BEGIN Listed records

(* ===== verification/QserVarint.v ===== *)
(** * Verification of the integer codings of internal/qser

    A reference reading of LEB128 — the bytes up to the first one below 128, as
    a number in base 128, in two's complement for the signed coding — and the
    proof that the loops of [Reader.Uvarint] and [Reader.Svarint] compute it,
    with every way they refuse an input. *)

From S2P Require Import Prelude Qser QserLib.

Import Reader.

(** ** The reference *)

(** The group of bytes that ends with the first byte below 128, if it has at
    most [n] bytes. *)
Fixpoint terminated (n : nat) (l : bytes) : option bytes :=
  match n, l with
  | S n, b :: l => if ub b <? 128 then Some [b] else cons b <$> terminated n l
  | _, _ => None
  end.

(** The low seven bits of each byte, the first byte the least significant. *)
Fixpoint leb_value (g : bytes) : Z :=
  match g with
  | [] => 0
  | b :: g => ub b mod 128 + 128 * leb_value g
  end.

(** The same with the last group of seven bits in two's complement. *)
Fixpoint leb_signed (g : bytes) : Z :=
  match g with
  | [] => 0
  | [b] => if ub b mod 128 <? 64 then ub b mod 128 else ub b mod 128 - 128
  | b :: g => ub b mod 128 + 128 * leb_signed g
  end.

(** The longest coding of 64 bits. *)
Definition MaxVarintLen64 : nat := 10.

(** An input without an end within [n] bytes: too long or too short. *)
Definition unterminated (n : nat) (l : bytes) : qerr :=
  if (n <? length l)%nat then ErrOverflow else ErrTruncated.

Lemma pow7_step i : 0 <= i -> 2 ^ (7 * (i + 1)) = 128 * 2 ^ (7 * i).
Proof. intros. replace (7 * (i + 1)) with (7 + 7 * i) by lia. by rewrite Z.pow_add_r by lia. Qed.

(** ** The unsigned loop *)

(** One group of seven bits put on top of the bits read so far. *)
Lemma group_on_top b i acc : 0 <= i < 9 -> 0 <= acc < 2 ^ (7 * i) -> 0 <= b < 128 ->
  Z.lor acc (u64 (Z.shiftl b (7 * i))) = acc + b * 2 ^ (7 * i) /\
  0 <= acc + b * 2 ^ (7 * i) < 2 ^ (7 * (i + 1)).
Proof.
  intros Hi Ha Hb. rewrite pow7_step by lia.
  assert (2 ^ (7 * (i + 1)) <= 2 ^ 63) by (apply Z.pow_le_mono_r; lia). rewrite pow7_step in * by lia.
  rewrite shiftl_group by nia. rewrite lor_mul_add by lia. split; [done|nia].
Qed.

Lemma binary_Uvarint_spec n l i acc : Z.of_nat n + i = 10 -> 0 <= i -> 0 <= acc < 2 ^ (7 * i) ->
  binary_Uvarint l i acc (7 * i) =
  match terminated n l with
  | Some g => let v := acc + leb_value g * 2 ^ (7 * i) in
              if v <? 2 ^ 64 then (v, i + Z.of_nat (length g)) else (0, -10)
  | None => (0, if (n <? length l)%nat then -11 else 0)
  end.
Proof.
  revert l i acc. induction n as [|n IH]; intros l i acc Hn Hi Ha.
  { assert (i = 10) as -> by lia. by destruct l. }
  destruct l as [|b l]; [done|]. cbn [binary_Uvarint terminated length].
  pose proof (ub_range b) as Hb. destruct (Z.eqb_spec i 10); [lia|].
  destruct (Z.ltb_spec (ub b) 128) as [Hlt|Hge].
  - cbn [leb_value length]. rewrite (Z.mod_small (ub b)), Z.mul_0_r, Z.add_0_r by lia.
    destruct (decide (i = 9)) as [->|Hi9].
    + change (9 =? 9) with true. change (7 * 9) with 63 in *. cbn [andb].
      destruct (Z.ltb_spec 1 (ub b)), (Z.ltb_spec (acc + ub b * 2 ^ 63) (2 ^ 64)); try lia; [done|].
      f_equal. rewrite shiftl_group with (i := 9) by (change (7 * 9) with 63; lia). by apply lor_mul_add.
    + destruct (group_on_top (ub b) i acc) as [-> Hv]; [lia..|].
      assert (2 ^ (7 * (i + 1)) <= 2 ^ 63) by (apply Z.pow_le_mono_r; lia).
      rewrite (proj2 (Z.eqb_neq i 9)), (proj2 (Z.ltb_lt _ (2 ^ 64))) by lia. cbn [andb]. f_equal; lia.
  - rewrite land_127. replace (7 * i + 7) with (7 * (i + 1)) by lia.
    pose proof (Z.mod_pos_bound (ub b) 128 ltac:(lia)) as Hm.
    destruct (decide (i = 9)) as [->|Hi9].
    + assert (n = 0%nat) as -> by lia. destruct l as [|c l]; [done|]. reflexivity.
    + destruct (group_on_top (ub b mod 128) i acc) as [-> Hv]; [lia..|].
      rewrite IH by lia. destruct (terminated n l) as [g|]; cbn [fmap option_fmap option_map leb_value length]; [|by destruct n].
      rewrite pow7_step by lia.
      replace (acc + ub b mod 128 * 2 ^ (7 * i) + leb_value g * (128 * 2 ^ (7 * i)))
        with (acc + (ub b mod 128 + 128 * leb_value g) * 2 ^ (7 * i)) by lia.
      cbv zeta. destruct (_ <? _); f_equal. lia.
Qed.

(** ** The signed loop *)

(** What is above bit 63 of the last group does not matter. *)
Lemma top_group g acc : 0 <= acc < 2 ^ 63 -> 0 <= g < 128 ->
  exists q, Z.lor acc (u64 (Z.shiftl g 63)) = acc + g * 2 ^ 63 + q * 2 ^ 64.
Proof.
  intros Ha Hg. rewrite Z.shiftl_mul_pow2 by lia. unfold uwrap. exists (- (g / 2)).
  assert (E : (g * 2 ^ 63) mod 2 ^ 64 = (g mod 2) * 2 ^ 63).
  { symmetry. apply Z.mod_unique with (g / 2); [left|]; pose proof (Z.div_mod g 2); pose proof (Z.mod_pos_bound g 2); lia. }
  rewrite E, lor_mul_add by lia. pose proof (Z.div_mod g 2). lia.
Qed.

Lemma i64_congruent a b q : a = b + q * 2 ^ 64 -> i64 a = i64 b.
Proof. intros ->. apply swrap_shift. Qed.

(** The end of the loop: the last group with its sign. *)
Lemma svarint_end b l i acc r : 0 <= i <= 9 -> 0 <= acc < 2 ^ (7 * i) -> ub b < 128 ->
  svarint_loop (b :: l) i acc (7 * i) r = (i64 (acc + leb_signed [b] * 2 ^ (7 * i)), advance 1 r).
Proof.
  intros Hi Ha Hb. pose proof (ub_range b). assert (Hg : 0 <= ub b < 128) by lia.
  cbn [svarint_loop leb_signed]. destruct (group_tests _ Hg) as (-> & -> & _ & _ & ->).
  rewrite (proj2 (Z.eqb_neq i 10)), (proj2 (Z.ltb_lt (7 * i) 64)), (Z.mod_small (ub b)) by lia. f_equal.
  destruct (decide (i = 9)) as [->|Hi9].
  - change (7 * 9) with 63 in *. change (63 + 7 <? 64) with false. cbn [andb].
    destruct (top_group (ub b) acc Ha Hg) as [q ->]. destruct (ub b <? 64).
    + by apply i64_congruent with q.
    + apply i64_congruent with (q + 64). change (2 ^ 64) with (2 * 2 ^ 63). ring.
  - destruct (group_on_top (ub b) i acc) as [-> Hv]; [lia..|].
    replace (7 * i + 7) with (7 * (i + 1)) by lia. rewrite (proj2 (Z.ltb_lt (7 * (i + 1)) 64)) by lia.
    destruct (ub b <? 64); cbn [andb negb]; [done|].
    rewrite sign_extension, lor_mul_add by lia. apply i64_congruent with 1.
    assert (2 ^ 64 = 2 ^ (64 - 7 * (i + 1)) * 2 ^ (7 * (i + 1))) as ->
      by (rewrite <- Z.pow_add_r by lia; f_equal; lia).
    rewrite pow7_step by lia. lia.
Qed.

Lemma svarint_loop_spec n l i acc r : Z.of_nat n + i = 10 -> 0 <= i -> 0 <= acc < 2 ^ (7 * i) ->
  svarint_loop l i acc (7 * i) r =
  match terminated n l with
  | Some g => (i64 (acc + leb_signed g * 2 ^ (7 * i)), advance (length g) r)
  | None => (0, fail (unterminated n l) (advance (Nat.min n (length l)) r))
  end.
Proof.
  revert l i acc r. induction n as [|n IH]; intros l i acc r Hn Hi Ha.
  { assert (i = 10) as -> by lia. destruct l; cbn; by rewrite advance_0. }
  destruct l as [|b l]; [cbn; by rewrite advance_0|]. pose proof (ub_range b) as Hb.
  destruct (Z.lt_ge_cases (ub b) 128) as [Hlt|Hge].
  - cbn [terminated]. rewrite (proj2 (Z.ltb_lt _ _) Hlt). apply svarint_end; lia.
  - pose proof (Z.mod_pos_bound (ub b) 128 ltac:(lia)) as Hm.
    assert (E : ub b = ub b mod 128 + 128)
      by (rewrite <- (Z.mod_unique (ub b) 128 1 (ub b - 128)) by lia; lia).
    cbn [svarint_loop]. rewrite (proj2 (Z.eqb_neq i 10)), (proj2 (Z.ltb_lt (7 * i) 64)) by lia.
    destruct (group_tests _ Hm) as (_ & _ & H128 & H127 & _). rewrite <- E in H128, H127. rewrite H128, H127.
    replace (7 * i + 7) with (7 * (i + 1)) by lia.
    cbn [terminated length]. rewrite (proj2 (Z.ltb_ge _ _) Hge). destruct (decide (i = 9)) as [->|Hi9].
    + assert (n = 0%nat) as -> by lia. by destruct l.
    + destruct (group_on_top (ub b mod 128) i acc) as [-> Hv]; [lia..|]. rewrite IH by lia.
      destruct (terminated n l) as [g|] eqn:Eg; cbn [fmap option_fmap option_map length Nat.min]; rewrite advance_advance; [|done].
      f_equal. f_equal. rewrite pow7_step by lia. destruct g as [|c g]; [by destruct n, l; try done; cbn in Eg; destruct (ub _ <? 128), (terminated n l)|].
      cbn [leb_signed]. lia.
Qed.

(** ** Readers and writers *)

Lemma terminated_prefix n l g : terminated n l = Some g -> (exists t, l = g ++ t) /\ (0 < length g <= n)%nat.
Proof.
  revert l g. induction n as [|n IH]; intros [|b l] g H; try done. cbn [terminated] in H.
  destruct (ub b <? 128); [injection H as <-; split; [by exists l|cbn; lia]|].
  destruct (terminated n l) as [g'|] eqn:E; [|done]. injection H as <-.
  destruct (IH _ _ E) as [[t ->] Hl]. split; [by exists t|cbn; lia].
Qed.

Lemma Uvarint_spec r : Uvarint r =
  if failed r then (0, r)
  else match terminated MaxVarintLen64 (rest r) with
       | Some g => if leb_value g <? 2 ^ 64 then (leb_value g, advance (length g) r) else (0, fail ErrOverflow r)
       | None => (0, fail (unterminated MaxVarintLen64 (rest r)) r)
       end.
Proof.
  unfold Uvarint. destruct (failed r); [done|].
  pose proof (binary_Uvarint_spec MaxVarintLen64 (rest r) 0 0 ltac:(done) ltac:(lia) ltac:(lia)) as H.
  change (7 * 0) with 0 in H. rewrite H. clear H.
  destruct (terminated MaxVarintLen64 (rest r)) as [g|] eqn:E; cbv zeta.
  - rewrite Z.mul_1_r, !Z.add_0_l. destruct (terminated_prefix _ _ _ E) as [_ Hl].
    destruct (_ <? _); [|done]. rewrite (proj2 (Z.eqb_neq _ _)), (proj2 (Z.ltb_ge _ _)) by lia. by rewrite Nat2Z.id.
  - unfold unterminated. by destruct (_ <? _)%nat.
Qed.

Lemma Svarint_spec r : Svarint r =
  if failed r then (0, r)
  else match terminated MaxVarintLen64 (rest r) with
       | Some g => (i64 (leb_signed g), advance (length g) r)
       | None => (0, fail (unterminated MaxVarintLen64 (rest r)) (advance (Nat.min MaxVarintLen64 (length (rest r))) r))
       end.
Proof.
  unfold Svarint. destruct (failed r); [done|].
  pose proof (svarint_loop_spec MaxVarintLen64 (rest r) 0 0 r ltac:(done) ltac:(lia) ltac:(lia)) as H.
  change (7 * 0) with 0 in H. rewrite H. clear H.
  destruct (terminated _ _); [|done]. by rewrite Z.mul_1_r, Z.add_0_l.
Qed.

(** What a reader method accepts of a written integer is what was written. *)
Lemma terminated_written w tl g n : terminated n (w ++ tl) = Some g ->
  length g = length w -> g = w.
Proof.
  intros Ht Ha.
  destruct (terminated_prefix _ _ _ Ht) as [[t E] _]. by apply app_inj_1 in E as [<- _].
Qed.

(** C11: the two integer codings against a reference reading of LEB128.  On any
    bytes [Uvarint] reads the group that ends with the first byte below 128
    among the next ten, gives its value and consumes it when the value is below
    2^64, and otherwise fails without moving, as an overflow when ten bytes do
    not end the group and there are more or the value is too large, and as a
    truncation when the bytes run out; [Svarint] reads the same group in two's
    complement and reduces it into an int64.  What the writer emits for a uint64
    or an int64 is such a group, of ten bytes at most, with that value. *)
Theorem varint_reference r :
  let g := terminated MaxVarintLen64 (rest r) in
  let e := unterminated MaxVarintLen64 (rest r) in
  Uvarint r = (if failed r then (0, r)
               else match g with
                    | Some g => if leb_value g <? 2 ^ 64 then (leb_value g, advance (length g) r)
                                else (0, fail ErrOverflow r)
                    | None => (0, fail e r)
                    end) /\
  Svarint r = (if failed r then (0, r)
               else match g with
                    | Some g => (i64 (leb_signed g), advance (length g) r)
                    | None => (0, fail e (advance (Nat.min MaxVarintLen64 (length (rest r))) r))
                    end) /\
  (forall v tl, in_u 64 v ->
     terminated MaxVarintLen64 (Writer.Uvarint v ++ tl) = Some (Writer.Uvarint v) /\ leb_value (Writer.Uvarint v) = v) /\
  (forall v tl, in_s 64 v ->
     terminated MaxVarintLen64 (Writer.Svarint v ++ tl) = Some (Writer.Svarint v) /\ i64 (leb_signed (Writer.Svarint v)) = v).
Proof.
  cbv zeta. split; [apply Uvarint_spec|]. split; [apply Svarint_spec|]. split.
  - intros v tl Hv. pose proof (parses_Uvarint v tl Hv _ (reading_new _)) as H. rewrite Uvarint_spec in H.
    change (failed _) with false in H. change (rest _) with (Writer.Uvarint v ++ tl) in H. cbv iota in H.
    destruct (terminated _ _) as [g|] eqn:E; [|done]. destruct (_ <? _); [|done]. injection H as Hg Ha.
    by rewrite <- (terminated_written _ _ _ _ E Ha).
  - intros v tl Hv. pose proof (parses_Svarint v tl Hv _ (reading_new _)) as H. rewrite Svarint_spec in H.
    change (failed _) with false in H. change (rest _) with (Writer.Svarint v ++ tl) in H. cbv iota in H.
    destruct (terminated _ _) as [g|] eqn:E; [|done]. injection H as Hg Ha.
    by rewrite <- (terminated_written _ _ _ _ E Ha).
Qed.

(** A tenth byte past the sixty-fourth bit overflows an unsigned integer, and
    is cut off from a signed one without an error. *)
Lemma signed_tenth_byte :
  let b := NewReader (repeat (bz 128) 9 ++ [bz 2]) in
  err (Uvarint b).2 = Some ErrOverflow /\ (Svarint b).1 = 0 /\ err (Svarint b).2 = None.
Proof. by vm_compute. Qed.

END Listed records

*Try it:* Go back to the start of the listing above. Reproduce each line exactly, ending with the line that contains "proof that the".

*Your response:*
(* ===== verification/QserVarint.v ===== *)
(** * Verification of the integer codings of internal/qser

    A reference reading of LEB128 — the bytes up to the first one below 128, as
    a number in base 128, in two's complement for the signed coding — and the
    proof that the loops of [Reader.Uvarint] and [Reader.Svarint] compute it,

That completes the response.